» WORK TO COMPLETE
Across the records that follow, count each line holding "foldM", and write only the total.

» DATA FOR THIS EXERCISE
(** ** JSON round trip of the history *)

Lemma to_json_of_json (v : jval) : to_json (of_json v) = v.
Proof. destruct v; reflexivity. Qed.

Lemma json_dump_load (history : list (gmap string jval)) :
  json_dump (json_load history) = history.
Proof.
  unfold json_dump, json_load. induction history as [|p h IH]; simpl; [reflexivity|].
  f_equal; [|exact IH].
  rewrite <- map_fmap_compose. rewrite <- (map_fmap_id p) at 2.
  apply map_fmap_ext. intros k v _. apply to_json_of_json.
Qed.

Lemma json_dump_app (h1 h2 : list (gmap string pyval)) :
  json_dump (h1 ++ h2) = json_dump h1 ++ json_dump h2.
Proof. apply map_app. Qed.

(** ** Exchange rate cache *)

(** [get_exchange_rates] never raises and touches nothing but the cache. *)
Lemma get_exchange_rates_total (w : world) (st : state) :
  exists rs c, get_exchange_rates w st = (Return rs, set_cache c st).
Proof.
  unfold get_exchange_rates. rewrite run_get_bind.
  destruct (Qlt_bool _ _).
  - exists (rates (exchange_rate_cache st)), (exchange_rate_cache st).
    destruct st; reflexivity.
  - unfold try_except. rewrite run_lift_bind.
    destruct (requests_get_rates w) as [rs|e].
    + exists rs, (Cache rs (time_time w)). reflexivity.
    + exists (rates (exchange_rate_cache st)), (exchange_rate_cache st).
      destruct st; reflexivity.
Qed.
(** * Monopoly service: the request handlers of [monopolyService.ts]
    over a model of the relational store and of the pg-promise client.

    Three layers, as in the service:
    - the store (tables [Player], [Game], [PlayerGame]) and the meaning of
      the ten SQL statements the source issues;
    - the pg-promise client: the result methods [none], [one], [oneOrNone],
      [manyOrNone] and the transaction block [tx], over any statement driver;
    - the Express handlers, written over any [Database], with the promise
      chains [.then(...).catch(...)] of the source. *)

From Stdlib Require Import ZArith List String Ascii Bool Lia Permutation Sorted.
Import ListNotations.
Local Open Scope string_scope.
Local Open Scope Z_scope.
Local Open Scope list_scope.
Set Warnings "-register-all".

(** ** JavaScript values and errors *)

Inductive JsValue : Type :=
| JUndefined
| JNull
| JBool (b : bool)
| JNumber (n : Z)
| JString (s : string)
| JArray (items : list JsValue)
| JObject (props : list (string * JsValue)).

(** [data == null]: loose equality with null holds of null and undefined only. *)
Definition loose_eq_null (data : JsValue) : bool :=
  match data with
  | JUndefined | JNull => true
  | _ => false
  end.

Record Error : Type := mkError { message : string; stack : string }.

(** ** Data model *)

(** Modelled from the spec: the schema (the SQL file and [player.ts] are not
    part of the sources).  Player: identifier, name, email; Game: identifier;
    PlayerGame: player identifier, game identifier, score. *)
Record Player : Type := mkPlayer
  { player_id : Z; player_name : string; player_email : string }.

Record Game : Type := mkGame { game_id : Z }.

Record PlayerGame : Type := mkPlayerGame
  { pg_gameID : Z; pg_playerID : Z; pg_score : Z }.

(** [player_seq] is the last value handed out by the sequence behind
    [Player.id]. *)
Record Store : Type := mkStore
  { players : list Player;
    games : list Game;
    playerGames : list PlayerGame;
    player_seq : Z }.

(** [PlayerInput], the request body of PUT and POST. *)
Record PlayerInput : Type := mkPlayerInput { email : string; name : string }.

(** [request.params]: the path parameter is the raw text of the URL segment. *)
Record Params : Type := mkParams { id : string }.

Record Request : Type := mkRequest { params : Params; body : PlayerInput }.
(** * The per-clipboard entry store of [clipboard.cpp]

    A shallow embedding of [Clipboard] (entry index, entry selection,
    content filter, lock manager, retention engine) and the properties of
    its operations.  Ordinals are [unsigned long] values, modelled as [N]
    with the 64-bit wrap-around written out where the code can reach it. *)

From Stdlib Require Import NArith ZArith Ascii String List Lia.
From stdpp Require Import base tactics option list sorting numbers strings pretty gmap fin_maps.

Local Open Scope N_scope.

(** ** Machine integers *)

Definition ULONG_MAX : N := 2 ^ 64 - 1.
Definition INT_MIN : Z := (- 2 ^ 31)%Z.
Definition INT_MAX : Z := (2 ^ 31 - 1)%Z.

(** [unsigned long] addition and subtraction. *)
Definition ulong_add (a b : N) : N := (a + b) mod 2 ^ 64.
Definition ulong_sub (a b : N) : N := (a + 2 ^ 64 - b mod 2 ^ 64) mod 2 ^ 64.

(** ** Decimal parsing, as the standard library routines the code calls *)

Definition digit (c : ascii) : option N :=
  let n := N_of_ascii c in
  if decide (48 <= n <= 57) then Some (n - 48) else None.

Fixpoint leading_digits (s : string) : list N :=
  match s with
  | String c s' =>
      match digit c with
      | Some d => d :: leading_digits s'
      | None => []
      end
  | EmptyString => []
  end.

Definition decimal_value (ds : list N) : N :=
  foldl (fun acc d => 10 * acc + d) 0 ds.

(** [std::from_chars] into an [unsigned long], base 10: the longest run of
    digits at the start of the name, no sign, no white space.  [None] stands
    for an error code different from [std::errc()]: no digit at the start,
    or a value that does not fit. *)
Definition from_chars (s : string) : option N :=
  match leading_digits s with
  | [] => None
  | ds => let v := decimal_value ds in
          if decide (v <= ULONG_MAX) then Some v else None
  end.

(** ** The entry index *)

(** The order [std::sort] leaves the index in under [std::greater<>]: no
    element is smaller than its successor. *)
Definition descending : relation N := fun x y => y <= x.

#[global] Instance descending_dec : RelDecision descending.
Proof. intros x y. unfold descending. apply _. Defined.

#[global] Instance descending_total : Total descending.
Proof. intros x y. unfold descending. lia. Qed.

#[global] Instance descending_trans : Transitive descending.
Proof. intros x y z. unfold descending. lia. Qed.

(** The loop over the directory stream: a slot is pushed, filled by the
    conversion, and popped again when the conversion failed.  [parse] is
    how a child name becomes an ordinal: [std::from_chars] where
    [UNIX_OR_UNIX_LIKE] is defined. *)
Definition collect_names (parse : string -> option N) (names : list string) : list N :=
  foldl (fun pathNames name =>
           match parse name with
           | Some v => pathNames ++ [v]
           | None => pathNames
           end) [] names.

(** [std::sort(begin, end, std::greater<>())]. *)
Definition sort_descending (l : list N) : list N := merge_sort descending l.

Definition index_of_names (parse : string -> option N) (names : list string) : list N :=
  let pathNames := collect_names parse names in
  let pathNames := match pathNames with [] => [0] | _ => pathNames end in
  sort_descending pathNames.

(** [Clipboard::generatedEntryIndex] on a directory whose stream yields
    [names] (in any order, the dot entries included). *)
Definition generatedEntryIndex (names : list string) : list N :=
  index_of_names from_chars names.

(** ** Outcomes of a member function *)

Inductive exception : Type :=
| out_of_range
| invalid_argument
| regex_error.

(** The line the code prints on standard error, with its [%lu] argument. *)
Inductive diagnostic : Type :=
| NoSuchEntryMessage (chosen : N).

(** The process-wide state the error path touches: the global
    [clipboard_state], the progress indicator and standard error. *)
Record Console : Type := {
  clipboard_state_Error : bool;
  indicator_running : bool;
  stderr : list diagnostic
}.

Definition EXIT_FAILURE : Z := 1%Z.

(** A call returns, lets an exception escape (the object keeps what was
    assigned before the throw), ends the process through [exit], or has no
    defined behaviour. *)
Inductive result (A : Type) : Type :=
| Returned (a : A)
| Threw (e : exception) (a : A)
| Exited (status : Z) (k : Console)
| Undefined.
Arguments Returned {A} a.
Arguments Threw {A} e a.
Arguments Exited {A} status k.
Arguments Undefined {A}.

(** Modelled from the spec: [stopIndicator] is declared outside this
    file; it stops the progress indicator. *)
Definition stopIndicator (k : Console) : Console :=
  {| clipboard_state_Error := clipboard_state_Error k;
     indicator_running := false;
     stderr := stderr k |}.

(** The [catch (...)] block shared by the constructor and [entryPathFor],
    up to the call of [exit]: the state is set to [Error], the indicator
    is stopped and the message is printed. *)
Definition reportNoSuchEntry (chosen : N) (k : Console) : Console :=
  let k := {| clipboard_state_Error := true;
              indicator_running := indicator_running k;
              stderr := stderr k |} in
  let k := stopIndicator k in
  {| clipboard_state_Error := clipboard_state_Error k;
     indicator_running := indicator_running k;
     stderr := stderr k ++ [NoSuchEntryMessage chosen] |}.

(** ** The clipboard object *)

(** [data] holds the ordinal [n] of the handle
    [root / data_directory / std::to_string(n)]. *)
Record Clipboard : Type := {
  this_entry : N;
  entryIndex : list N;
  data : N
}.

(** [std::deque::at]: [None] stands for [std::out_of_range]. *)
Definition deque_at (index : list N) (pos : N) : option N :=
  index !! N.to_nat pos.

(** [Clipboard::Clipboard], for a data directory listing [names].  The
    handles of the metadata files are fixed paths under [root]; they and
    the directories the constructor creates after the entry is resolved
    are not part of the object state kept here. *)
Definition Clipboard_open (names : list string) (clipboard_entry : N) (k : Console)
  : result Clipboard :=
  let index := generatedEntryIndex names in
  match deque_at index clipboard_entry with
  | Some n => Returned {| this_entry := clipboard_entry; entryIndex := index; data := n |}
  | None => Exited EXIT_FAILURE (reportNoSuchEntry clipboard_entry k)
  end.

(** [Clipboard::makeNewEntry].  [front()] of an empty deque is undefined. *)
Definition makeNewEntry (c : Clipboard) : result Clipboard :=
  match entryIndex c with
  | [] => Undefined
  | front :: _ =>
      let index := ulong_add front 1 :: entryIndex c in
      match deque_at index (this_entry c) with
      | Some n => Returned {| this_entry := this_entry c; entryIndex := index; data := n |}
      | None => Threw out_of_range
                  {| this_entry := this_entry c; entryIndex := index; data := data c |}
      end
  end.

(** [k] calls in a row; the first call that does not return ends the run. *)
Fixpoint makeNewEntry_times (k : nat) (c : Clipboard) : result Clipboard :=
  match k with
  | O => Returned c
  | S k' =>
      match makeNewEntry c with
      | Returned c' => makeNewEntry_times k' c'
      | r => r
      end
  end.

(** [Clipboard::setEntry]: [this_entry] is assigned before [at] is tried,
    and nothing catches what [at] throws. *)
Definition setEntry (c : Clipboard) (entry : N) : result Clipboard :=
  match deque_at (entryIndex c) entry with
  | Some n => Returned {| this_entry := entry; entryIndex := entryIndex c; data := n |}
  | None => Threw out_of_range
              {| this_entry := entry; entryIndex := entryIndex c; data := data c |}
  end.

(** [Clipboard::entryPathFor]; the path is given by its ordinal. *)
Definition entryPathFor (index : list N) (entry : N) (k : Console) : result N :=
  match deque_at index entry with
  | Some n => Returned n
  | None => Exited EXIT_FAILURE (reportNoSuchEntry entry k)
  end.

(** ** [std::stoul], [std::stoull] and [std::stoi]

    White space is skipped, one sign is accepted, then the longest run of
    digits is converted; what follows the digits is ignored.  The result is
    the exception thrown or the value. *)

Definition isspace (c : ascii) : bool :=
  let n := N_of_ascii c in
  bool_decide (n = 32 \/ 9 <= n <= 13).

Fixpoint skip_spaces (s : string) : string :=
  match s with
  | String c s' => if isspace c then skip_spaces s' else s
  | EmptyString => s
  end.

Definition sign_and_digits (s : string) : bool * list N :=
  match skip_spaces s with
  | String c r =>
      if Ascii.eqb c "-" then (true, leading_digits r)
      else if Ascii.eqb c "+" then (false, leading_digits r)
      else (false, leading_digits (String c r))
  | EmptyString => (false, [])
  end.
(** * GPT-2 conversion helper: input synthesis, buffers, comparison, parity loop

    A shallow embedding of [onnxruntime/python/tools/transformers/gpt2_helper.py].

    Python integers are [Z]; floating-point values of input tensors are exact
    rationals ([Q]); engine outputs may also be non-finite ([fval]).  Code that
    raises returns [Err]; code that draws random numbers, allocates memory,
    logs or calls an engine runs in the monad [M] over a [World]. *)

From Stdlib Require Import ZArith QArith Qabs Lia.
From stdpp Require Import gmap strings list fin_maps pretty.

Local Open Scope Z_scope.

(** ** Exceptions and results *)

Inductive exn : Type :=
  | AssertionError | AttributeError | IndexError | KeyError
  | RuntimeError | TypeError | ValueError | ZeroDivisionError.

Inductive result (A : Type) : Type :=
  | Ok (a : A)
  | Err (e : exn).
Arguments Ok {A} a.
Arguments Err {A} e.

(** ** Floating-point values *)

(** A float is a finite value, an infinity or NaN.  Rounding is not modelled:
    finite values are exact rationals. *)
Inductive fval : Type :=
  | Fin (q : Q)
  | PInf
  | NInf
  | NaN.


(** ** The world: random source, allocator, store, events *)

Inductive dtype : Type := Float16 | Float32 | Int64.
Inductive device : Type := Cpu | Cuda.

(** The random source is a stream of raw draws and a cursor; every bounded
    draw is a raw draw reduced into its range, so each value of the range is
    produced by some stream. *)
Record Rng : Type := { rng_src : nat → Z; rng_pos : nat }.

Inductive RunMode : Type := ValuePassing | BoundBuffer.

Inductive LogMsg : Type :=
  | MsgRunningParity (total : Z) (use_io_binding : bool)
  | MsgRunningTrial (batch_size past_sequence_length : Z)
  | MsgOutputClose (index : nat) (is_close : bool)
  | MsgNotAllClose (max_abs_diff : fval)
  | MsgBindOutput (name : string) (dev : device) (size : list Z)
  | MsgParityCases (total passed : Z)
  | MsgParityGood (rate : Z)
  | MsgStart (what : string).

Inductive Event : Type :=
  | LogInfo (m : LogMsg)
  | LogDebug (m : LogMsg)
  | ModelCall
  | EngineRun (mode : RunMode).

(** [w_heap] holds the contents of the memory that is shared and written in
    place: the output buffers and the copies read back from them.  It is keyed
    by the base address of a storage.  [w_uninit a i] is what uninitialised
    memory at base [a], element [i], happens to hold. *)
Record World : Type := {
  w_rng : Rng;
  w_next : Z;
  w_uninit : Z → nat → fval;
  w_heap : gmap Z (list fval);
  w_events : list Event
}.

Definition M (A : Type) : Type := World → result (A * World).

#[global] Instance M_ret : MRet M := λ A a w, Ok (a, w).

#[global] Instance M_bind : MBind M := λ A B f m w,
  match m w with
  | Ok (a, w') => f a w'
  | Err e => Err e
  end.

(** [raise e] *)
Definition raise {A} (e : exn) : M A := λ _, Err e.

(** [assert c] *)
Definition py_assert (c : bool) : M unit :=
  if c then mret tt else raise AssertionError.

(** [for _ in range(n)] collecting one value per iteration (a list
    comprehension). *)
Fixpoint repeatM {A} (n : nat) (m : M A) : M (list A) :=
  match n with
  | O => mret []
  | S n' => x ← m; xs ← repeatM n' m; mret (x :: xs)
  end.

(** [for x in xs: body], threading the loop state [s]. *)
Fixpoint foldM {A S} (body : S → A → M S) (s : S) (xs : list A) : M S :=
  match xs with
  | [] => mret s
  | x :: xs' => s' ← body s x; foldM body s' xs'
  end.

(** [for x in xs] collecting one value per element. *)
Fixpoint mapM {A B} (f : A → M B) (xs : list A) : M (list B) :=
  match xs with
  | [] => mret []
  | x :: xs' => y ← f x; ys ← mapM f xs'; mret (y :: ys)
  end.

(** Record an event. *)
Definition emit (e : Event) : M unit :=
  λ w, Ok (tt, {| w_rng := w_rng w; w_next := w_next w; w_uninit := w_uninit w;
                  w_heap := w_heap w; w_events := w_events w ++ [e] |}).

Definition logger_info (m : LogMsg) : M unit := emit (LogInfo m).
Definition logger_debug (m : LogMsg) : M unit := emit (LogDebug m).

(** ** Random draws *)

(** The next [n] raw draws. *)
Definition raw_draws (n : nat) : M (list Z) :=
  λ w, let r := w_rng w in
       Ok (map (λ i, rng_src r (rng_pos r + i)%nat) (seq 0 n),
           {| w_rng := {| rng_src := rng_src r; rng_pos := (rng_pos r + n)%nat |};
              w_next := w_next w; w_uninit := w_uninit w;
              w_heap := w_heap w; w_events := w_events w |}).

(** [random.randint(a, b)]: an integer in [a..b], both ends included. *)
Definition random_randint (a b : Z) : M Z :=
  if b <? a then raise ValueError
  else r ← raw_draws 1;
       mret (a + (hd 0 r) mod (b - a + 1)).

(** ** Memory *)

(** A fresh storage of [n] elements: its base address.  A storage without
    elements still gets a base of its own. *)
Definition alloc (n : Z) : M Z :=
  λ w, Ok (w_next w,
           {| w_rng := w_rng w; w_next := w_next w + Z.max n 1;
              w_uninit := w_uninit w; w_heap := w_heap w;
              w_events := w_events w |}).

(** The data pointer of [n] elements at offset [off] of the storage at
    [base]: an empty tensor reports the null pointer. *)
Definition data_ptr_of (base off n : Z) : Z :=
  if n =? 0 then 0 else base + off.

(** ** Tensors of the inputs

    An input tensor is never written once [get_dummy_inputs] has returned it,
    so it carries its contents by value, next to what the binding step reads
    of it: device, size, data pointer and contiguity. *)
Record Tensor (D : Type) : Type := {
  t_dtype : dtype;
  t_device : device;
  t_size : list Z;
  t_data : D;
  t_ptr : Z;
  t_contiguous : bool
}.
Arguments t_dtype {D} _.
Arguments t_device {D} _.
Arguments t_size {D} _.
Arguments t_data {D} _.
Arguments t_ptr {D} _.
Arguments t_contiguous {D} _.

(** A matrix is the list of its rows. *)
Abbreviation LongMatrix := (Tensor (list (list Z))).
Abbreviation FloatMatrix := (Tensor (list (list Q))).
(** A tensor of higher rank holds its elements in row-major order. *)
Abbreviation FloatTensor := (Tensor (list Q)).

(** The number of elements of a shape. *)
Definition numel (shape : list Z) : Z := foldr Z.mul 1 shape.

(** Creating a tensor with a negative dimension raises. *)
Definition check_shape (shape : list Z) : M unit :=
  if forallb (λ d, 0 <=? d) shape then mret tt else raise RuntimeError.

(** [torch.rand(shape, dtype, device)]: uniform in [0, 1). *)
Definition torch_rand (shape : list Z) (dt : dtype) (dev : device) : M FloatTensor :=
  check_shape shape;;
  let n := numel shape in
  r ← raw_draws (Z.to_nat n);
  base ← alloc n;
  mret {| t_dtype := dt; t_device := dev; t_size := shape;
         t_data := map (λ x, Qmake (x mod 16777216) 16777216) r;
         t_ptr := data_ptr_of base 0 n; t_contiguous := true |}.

» SOLUTION TO THE PROBLEM
2